● What to work on
Which lines in the records below include the word "iterate"? Report each of them in full.

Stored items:
****************

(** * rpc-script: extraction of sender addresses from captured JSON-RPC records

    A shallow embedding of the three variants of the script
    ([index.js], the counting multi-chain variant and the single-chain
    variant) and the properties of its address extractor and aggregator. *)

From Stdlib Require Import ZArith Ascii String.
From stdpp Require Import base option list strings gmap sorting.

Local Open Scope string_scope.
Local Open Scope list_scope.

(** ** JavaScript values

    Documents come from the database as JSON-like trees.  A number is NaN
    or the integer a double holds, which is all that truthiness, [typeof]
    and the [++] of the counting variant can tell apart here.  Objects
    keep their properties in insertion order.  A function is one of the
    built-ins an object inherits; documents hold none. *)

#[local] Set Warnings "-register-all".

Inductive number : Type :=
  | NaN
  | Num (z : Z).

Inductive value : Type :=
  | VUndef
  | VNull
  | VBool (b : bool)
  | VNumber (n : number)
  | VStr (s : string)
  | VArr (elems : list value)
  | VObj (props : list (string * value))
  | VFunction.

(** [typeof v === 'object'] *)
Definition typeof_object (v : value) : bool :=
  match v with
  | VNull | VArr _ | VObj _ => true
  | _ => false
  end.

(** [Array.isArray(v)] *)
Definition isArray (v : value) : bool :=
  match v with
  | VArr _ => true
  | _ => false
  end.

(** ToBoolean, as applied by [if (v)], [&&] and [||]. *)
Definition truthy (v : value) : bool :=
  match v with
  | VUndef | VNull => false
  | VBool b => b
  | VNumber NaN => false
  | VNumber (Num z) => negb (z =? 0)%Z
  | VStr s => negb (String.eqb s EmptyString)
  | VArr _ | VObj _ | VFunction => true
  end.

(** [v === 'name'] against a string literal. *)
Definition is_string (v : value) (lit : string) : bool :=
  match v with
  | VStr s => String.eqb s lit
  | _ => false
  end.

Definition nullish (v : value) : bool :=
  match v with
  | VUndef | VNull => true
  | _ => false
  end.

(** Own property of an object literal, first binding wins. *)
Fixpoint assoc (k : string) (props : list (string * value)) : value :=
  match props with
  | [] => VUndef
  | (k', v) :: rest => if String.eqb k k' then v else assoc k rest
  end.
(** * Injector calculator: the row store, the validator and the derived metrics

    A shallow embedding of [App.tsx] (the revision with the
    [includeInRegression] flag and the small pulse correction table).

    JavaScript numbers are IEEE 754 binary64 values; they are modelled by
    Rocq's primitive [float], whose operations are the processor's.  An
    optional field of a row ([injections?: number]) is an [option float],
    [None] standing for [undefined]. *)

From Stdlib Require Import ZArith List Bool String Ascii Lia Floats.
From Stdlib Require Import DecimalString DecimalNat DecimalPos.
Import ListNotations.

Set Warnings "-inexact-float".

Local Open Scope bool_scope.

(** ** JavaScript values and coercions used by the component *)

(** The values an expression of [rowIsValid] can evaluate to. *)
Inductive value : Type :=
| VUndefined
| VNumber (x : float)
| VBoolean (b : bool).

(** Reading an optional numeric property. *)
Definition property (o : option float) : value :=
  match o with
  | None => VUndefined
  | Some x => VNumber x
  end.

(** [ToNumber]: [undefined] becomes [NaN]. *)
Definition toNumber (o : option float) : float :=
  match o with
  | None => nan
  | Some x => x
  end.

****************

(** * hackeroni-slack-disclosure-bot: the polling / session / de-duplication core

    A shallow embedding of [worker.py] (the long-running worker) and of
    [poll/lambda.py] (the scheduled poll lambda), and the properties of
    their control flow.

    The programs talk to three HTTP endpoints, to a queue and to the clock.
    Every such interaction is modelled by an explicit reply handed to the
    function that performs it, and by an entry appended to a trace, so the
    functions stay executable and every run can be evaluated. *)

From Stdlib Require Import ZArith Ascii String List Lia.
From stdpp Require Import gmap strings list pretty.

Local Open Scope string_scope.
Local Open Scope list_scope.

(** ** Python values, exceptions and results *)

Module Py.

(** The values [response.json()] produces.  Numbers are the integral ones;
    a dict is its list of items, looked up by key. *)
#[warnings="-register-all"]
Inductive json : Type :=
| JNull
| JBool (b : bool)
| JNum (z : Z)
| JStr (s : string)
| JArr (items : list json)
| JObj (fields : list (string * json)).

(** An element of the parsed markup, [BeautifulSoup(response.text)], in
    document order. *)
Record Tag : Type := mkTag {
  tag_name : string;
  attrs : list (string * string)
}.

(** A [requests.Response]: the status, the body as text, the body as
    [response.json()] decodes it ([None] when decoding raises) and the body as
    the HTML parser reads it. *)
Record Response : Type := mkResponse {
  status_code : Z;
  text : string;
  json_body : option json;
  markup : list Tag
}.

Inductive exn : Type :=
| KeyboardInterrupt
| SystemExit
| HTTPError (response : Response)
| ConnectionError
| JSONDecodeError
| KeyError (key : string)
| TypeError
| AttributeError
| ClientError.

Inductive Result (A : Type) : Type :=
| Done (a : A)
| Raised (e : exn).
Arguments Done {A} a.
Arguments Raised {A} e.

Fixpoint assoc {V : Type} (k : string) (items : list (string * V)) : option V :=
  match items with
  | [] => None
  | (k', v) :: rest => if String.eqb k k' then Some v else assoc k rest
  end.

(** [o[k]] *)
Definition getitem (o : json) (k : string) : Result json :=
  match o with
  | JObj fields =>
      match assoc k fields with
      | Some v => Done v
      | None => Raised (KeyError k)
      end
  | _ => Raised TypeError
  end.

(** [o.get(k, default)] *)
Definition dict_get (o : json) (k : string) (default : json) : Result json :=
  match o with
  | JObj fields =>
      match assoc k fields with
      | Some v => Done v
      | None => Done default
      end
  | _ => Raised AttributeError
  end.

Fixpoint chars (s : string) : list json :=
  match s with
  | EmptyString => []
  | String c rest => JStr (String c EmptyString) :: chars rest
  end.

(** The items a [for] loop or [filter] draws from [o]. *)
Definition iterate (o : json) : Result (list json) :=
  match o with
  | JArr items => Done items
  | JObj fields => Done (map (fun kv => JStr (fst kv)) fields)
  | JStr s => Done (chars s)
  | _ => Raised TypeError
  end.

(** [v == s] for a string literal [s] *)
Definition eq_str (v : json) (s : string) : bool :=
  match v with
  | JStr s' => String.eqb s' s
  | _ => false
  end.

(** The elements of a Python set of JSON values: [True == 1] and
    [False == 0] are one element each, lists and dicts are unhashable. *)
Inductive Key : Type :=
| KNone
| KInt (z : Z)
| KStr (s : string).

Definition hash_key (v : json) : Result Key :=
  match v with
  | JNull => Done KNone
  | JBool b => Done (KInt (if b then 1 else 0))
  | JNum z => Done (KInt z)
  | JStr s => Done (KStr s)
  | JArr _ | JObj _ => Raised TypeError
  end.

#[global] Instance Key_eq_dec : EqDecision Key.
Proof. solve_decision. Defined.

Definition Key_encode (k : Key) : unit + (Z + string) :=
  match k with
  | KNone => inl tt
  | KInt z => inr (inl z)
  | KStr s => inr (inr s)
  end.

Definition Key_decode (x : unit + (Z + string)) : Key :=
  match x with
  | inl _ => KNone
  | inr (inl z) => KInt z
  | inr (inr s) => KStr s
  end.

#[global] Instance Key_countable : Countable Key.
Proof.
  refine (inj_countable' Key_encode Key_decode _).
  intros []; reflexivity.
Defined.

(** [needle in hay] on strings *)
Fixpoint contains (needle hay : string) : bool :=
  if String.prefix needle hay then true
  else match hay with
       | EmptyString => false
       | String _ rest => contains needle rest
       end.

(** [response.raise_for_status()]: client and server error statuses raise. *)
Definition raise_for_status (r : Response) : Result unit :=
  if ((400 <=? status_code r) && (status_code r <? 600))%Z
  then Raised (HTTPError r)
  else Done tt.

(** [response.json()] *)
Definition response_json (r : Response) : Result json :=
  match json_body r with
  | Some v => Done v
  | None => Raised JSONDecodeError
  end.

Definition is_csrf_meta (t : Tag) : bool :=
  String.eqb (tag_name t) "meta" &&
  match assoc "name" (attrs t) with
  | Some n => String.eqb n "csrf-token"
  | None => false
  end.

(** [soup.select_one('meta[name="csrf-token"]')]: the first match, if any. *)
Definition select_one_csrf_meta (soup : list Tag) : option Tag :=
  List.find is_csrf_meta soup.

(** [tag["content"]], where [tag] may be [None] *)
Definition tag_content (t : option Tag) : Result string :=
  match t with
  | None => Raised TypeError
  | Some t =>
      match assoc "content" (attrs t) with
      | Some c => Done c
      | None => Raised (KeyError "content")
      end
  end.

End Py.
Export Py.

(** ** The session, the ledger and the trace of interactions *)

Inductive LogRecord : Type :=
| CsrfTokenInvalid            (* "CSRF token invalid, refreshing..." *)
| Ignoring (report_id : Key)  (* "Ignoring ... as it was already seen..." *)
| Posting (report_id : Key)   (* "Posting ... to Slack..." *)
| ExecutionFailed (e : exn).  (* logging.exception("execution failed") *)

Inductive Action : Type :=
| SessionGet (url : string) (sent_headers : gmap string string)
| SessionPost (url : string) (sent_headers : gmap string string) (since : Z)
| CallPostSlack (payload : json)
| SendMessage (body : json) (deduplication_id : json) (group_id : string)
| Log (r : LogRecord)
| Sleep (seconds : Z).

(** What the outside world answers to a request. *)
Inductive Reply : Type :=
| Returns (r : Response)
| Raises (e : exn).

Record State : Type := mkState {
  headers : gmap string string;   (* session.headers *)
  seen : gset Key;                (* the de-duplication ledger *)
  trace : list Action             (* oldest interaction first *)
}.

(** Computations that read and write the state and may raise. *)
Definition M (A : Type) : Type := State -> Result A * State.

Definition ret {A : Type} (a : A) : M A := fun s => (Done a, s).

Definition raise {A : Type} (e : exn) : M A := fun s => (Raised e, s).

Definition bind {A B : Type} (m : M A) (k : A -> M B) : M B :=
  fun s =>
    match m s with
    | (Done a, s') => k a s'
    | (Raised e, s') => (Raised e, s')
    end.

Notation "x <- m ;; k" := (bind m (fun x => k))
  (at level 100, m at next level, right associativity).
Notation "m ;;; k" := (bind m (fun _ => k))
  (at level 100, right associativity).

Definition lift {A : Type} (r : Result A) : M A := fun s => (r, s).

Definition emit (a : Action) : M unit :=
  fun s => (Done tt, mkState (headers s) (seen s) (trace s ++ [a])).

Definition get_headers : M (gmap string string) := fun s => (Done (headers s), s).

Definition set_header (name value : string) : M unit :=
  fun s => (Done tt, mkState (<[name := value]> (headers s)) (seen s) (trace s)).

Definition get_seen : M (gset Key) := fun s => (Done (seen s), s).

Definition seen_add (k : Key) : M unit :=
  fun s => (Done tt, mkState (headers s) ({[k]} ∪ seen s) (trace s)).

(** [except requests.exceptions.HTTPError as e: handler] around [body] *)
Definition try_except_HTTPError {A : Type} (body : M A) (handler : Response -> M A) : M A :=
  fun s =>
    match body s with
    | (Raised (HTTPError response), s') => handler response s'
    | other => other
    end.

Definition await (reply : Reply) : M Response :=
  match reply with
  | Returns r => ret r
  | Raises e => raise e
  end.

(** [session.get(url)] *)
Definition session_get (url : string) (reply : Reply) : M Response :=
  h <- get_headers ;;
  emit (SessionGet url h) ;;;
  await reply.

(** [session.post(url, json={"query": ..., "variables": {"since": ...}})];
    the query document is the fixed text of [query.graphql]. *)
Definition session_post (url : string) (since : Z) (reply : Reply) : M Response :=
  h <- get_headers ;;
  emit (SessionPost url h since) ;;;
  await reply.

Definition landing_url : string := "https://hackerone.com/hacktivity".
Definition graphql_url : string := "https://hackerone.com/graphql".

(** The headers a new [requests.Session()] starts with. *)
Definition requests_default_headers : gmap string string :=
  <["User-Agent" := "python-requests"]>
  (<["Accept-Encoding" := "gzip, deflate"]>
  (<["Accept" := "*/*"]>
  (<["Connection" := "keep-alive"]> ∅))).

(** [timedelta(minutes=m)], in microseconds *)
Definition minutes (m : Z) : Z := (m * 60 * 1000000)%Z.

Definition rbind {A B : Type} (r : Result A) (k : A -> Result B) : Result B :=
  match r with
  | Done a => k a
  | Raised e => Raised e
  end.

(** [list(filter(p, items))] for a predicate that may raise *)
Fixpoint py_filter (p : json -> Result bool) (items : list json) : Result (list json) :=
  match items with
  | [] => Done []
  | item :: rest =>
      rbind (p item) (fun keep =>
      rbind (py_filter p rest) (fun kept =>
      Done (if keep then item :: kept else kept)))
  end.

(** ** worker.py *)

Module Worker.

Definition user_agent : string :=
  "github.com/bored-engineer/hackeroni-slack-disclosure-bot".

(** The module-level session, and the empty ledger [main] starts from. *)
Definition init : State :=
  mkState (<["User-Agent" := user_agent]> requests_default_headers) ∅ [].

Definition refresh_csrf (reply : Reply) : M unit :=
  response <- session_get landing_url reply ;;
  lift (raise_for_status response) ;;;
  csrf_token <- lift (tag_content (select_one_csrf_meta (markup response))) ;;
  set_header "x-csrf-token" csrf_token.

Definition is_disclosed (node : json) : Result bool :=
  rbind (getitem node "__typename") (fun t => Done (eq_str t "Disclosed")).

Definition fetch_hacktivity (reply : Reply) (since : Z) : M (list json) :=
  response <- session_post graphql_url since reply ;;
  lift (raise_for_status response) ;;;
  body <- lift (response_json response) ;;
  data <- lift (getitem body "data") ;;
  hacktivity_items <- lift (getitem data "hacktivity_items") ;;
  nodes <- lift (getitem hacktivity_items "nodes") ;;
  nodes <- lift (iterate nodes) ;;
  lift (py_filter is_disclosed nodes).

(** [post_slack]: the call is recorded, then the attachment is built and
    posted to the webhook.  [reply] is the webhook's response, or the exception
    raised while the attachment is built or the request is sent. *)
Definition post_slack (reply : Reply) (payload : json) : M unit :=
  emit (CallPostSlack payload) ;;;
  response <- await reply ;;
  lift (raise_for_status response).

****************

● Result
Definition iterate (o : json) : Result (list json) :=
  nodes <- lift (iterate nodes) ;;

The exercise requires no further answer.